Dr. Pamela Valentine is president and CEO of the MS Society of Canada. Dr. Anthony Feinstein is a leading MS researcher at the University of Toronto and Sunnybrook Health Sciences Centre.
The COVID-19 pandemic has been tough. Canadians have suffered through mental-health strain, loss of employment income and uncertainty. Others have been ill, hospitalized and not all have come back from hospital. But the pandemic has been exceptionally hard on people living with chronic and episodic illnesses such as multiple sclerosis (MS), a debilitating disease that can take away so much – mobility, independence, income and a pain-free life.
With more than 90,000 Canadians living with MS, Canada has one of the highest rates of the disease in the world. Every day, people with MS wake up to adversity and do everything in their power to persevere: the woman who struggles to button her shirt in the morning, yet is determined to stand up and dance at her granddaughter’s wedding; the high-school athlete with tingling and numbness in his legs trying to rally his team to victory; the lawyer with blurred vision and foggy thoughts; the father struggling to say his child’s name; the cyclist feeling her balance go.
And, just as COVID-19 has had a more pronounced impact on women, MS also affects women at a much higher rate – 75 per cent of Canadians living with MS are women.
Health charities such as the MS Society of Canada play a critical role in our health system. We serve as information hubs to help Canadians navigate a complex health network. We offer front-line service to patients and provide online rehabilitation services. We connect people living with MS for peer support. We help patients apply for disability and other support services. We play an integral role in the social fabric of Canada.

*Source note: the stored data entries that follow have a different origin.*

(* ===== verification/Api.v ===== *)
(** What the functions of the public interface share: callbacks, the way a call
    can end, the flags of [include/secp256k1.h], and the bytes in memory of the
    representations that opaque structures hold. *)

From Stdlib Require Import String ZArith Lia List Bool.
From S2P Require Import Prelude Limbs Fp FieldSpec Group GroupSpec ScalarSpec ScalarGen.
Import ListNotations.
Open Scope Z_scope.

(** * Callbacks *)

(** The functions a callback can hold: the two default ones, which print and
    abort, or one of the caller, which returns. *)
Inductive callback_fn : Type :=
| default_illegal_callback_fn
| default_error_callback_fn
| user_callback_fn (id : Z).

Record secp256k1_callback : Type := Callback { cb_fn : callback_fn; cb_data : Z }.

Definition default_illegal_callback : secp256k1_callback := Callback default_illegal_callback_fn 0.
Definition default_error_callback : secp256k1_callback := Callback default_error_callback_fn 0.

(** * Results

    A call returns, with the callbacks it invoked; or a default callback aborts
    the process; or there is no result, because the code follows a null pointer
    or a loop goes on for longer than its fuel. *)
Inductive result (A : Type) : Type :=
| Returns (calls : list (callback_fn * string)) (a : A)
| Aborts (calls : list (callback_fn * string))
| NoResult.
Arguments Returns {A} calls a.
Arguments Aborts {A} calls.
Arguments NoResult {A}.

Definition ret {A : Type} (a : A) : result A := Returns [] a.

Definition rbind {A B : Type} (m : result A) (k : A -> result B) : result B :=
  match m with
  | Returns l a =>
      match k a with
      | Returns l' b => Returns (l ++ l') b
      | Aborts l' => Aborts (l ++ l')
      | NoResult => NoResult
      end
  | Aborts l => Aborts l
  | NoResult => NoResult
  end.

Definition of_option {A : Type} (m : option A) : result A :=
  match m with
  | Some a => ret a
  | None => NoResult
  end.

Lemma rbind_ret {A B : Type} (a : A) (k : A -> result B) : rbind (ret a) k = k a.
Proof. cbn. now destruct (k a). Qed.

Notation "'let!' x ':=' m 'in' k" := (rbind m (fun x => k))
  (at level 10, x pattern, m at level 200, k at level 200) : c_scope.

Definition secp256k1_callback_call (cb : secp256k1_callback) (text : string) : result unit :=
  match cb_fn cb with
  | user_callback_fn id => Returns [(user_callback_fn id, text)] tt
  | fn => Aborts [(fn, text)]
  end.

(** [ARG_CHECK(cond)] in a function that, returning 0 there, leaves the values
    [v]; [k] is the rest of the function. *)
Definition ARG_CHECK {A : Type} (illegal : secp256k1_callback) (cond : bool) (text : string) (v : A) (k : result A) : result A :=
  if cond then k else let! _ := secp256k1_callback_call illegal text in ret v.

Notation "'check' cb c text 'else' v ';;' k" := (ARG_CHECK cb c text v k)
  (at level 10, cb at level 9, c at level 9, text at level 9, v at level 200, k at level 200) : c_scope.

(** [ARG_CHECK(p != NULL)] before the rest [k] uses what [p] points to. *)
Definition ARG_PTR {A B : Type} (illegal : secp256k1_callback) (p : option A) (text : string) (v : B) (k : A -> result B) : result B :=
  match p with
  | Some a => k a
  | None => let! _ := secp256k1_callback_call illegal text in ret v
  end.

Notation "'checked' x ':=' p 'by' cb text 'else' v ';;' k" := (ARG_PTR cb p text v (fun x => k))
  (at level 10, x pattern, p at level 9, cb at level 9, text at level 9, v at level 200, k at level 200) : c_scope.

(** [p != NULL]. *)
Definition non_null {A : Type} (p : option A) : bool := match p with Some _ => true | None => false end.

(** The functions are run on arguments that pass their checks. *)
Ltac run_checks :=
  repeat (cbv zeta; cbn [ARG_CHECK ARG_PTR non_null rbind ret of_option app]).

(** * Flags *)

Definition SECP256K1_FLAGS_TYPE_MASK : Z := (1 << 8) - 1.
Definition SECP256K1_FLAGS_TYPE_CONTEXT : Z := 1 << 0.
Definition SECP256K1_FLAGS_TYPE_COMPRESSION : Z := 1 << 1.
Definition SECP256K1_FLAGS_BIT_CONTEXT_VERIFY : Z := 1 << 8.
Definition SECP256K1_FLAGS_BIT_CONTEXT_SIGN : Z := 1 << 9.
Definition SECP256K1_FLAGS_BIT_COMPRESSION : Z := 1 << 8.
Definition SECP256K1_CONTEXT_VERIFY : Z := SECP256K1_FLAGS_TYPE_CONTEXT .| SECP256K1_FLAGS_BIT_CONTEXT_VERIFY.
Definition SECP256K1_CONTEXT_SIGN : Z := SECP256K1_FLAGS_TYPE_CONTEXT .| SECP256K1_FLAGS_BIT_CONTEXT_SIGN.
Definition SECP256K1_CONTEXT_NONE : Z := SECP256K1_FLAGS_TYPE_CONTEXT.
Definition SECP256K1_EC_COMPRESSED : Z := SECP256K1_FLAGS_TYPE_COMPRESSION .| SECP256K1_FLAGS_BIT_COMPRESSION.
Definition SECP256K1_EC_UNCOMPRESSED : Z := SECP256K1_FLAGS_TYPE_COMPRESSION.

(** * Representations in memory

    Public keys and signatures are opaque byte arrays that hold the memory of a
    [secp256k1_ge_storage] or of scalars when these have the size of the array. *)
Class MemImpl (I : FieldImpl) (J : ScalarImpl) : Type := {
  sizeof_ge_storage : Z;
  sizeof_scalar : Z;
  ge_storage_bytes : ge_storage -> list Z;
  ge_storage_of_bytes : list Z -> ge_storage;
  scalar_bytes : scalar -> list Z;
  scalar_of_bytes : list Z -> scalar
}.

Class MemLaws {I : FieldImpl} {J : ScalarImpl} (L : FieldLaws I) (M : ScalarLaws J) (N : MemImpl I J) : Type := {
  sizeof_ge_storage_ok : sizeof_ge_storage = 64;
  sizeof_scalar_ok : sizeof_scalar = 32;
  ge_storage_bytes_ok : forall s, st_ok (ges_x s) -> st_ok (ges_y s) ->
    length (ge_storage_bytes s) = 64%nat /\ limbs_lt 8 (ge_storage_bytes s) /\ ge_storage_of_bytes (ge_storage_bytes s) = s;
  ge_storage_of_bytes_ok : forall l, length l = 64%nat -> limbs_lt 8 l ->
    st_ok (ges_x (ge_storage_of_bytes l)) /\ st_ok (ges_y (ge_storage_of_bytes l));
  ge_storage_zero : st_val (ges_x (ge_storage_of_bytes (repeat 0 64))) = 0;
  scalar_bytes_ok : forall a, sok a ->
    length (scalar_bytes a) = 32%nat /\ limbs_lt 8 (scalar_bytes a) /\ scalar_of_bytes (scalar_bytes a) = a;
  scalar_zero : sok (scalar_of_bytes (repeat 0 32)) /\ sv (scalar_of_bytes (repeat 0 32)) = 0
}.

We are increasingly filling the gaps in the health system – and in a pandemic, these gaps can become chasms. Demand for our services is up just as charitable giving – the backbone of our funding model – has dried up. Our funding model is reliant on grassroots, event-related fundraising, yet we can no longer hold in-person events, and online alternatives do not come close to filling the void. Yet, across the health charities sector, we have seen a fourfold increase of Canadians seeking support services owing to cancelled surgeries, appointments and specialty care. The MS Society of Canada alone is facing a negative impact of at least $21-million, or half our annual budget – while confronting greater demands.
Perhaps more important than our social and institutional function is our role in fuelling medical research. Virtually no other disease has seen the kind of life-altering advancement that MS has seen in the past two decades. We’ve revolutionized technology to diagnose – and therefore treat – much more quickly. Intervening early with the right treatment is critical to the prognosis and level of disability that will result from the disease. We have shortened those times dramatically – and thousands of Canadians benefit directly.
We’ve seen phenomenal progress in disease-modifying therapies: Two decades ago, there were three therapies available. Today, there are more than 14, with options to combine and tailor treatment to each patient’s individual circumstances. This in turn can help keep patients well throughout their life. We fund basic research – core molecular and cellular research. And on a wider basis, we fund translational research to find treatments for patients.
We are progressing by leaps and bounds, but there is far more to be done. We need more research on why one person’s MS progresses and another’s doesn’t. We are also on the cusp of treatments that target cellular and nervous system repair by actually reversing the effects of MS. This is the game-changing research and innovation we have been funding – but it’s all slowing to a trickle.
Canadian health charities fund $155-million annually in research, supporting 1,600 researchers and 2,500 trainees across Canada. Yet, in the first six months of this year alone, we saw $40-million less going toward this work than in the previous year. We risk our important research momentum being lost.
We need government to step in. Along with other charities, we are calling on the federal government to establish a $131-million funding program over two years to support Canada’s most vulnerable citizens. This funding will allow us to maintain our vital services, while also keeping up with the increasing demand because of COVID-19. It is far from a panacea, but it can help us from going under until the crisis stabilizes.
And, this year in particular, health charities will need Canadians’ generosity – perhaps more than ever before. We need Canadians to open their wallets and support the important work we’re doing in the community and in the research lab. This research cannot be interrupted. We still have work to do. We need your help to do it.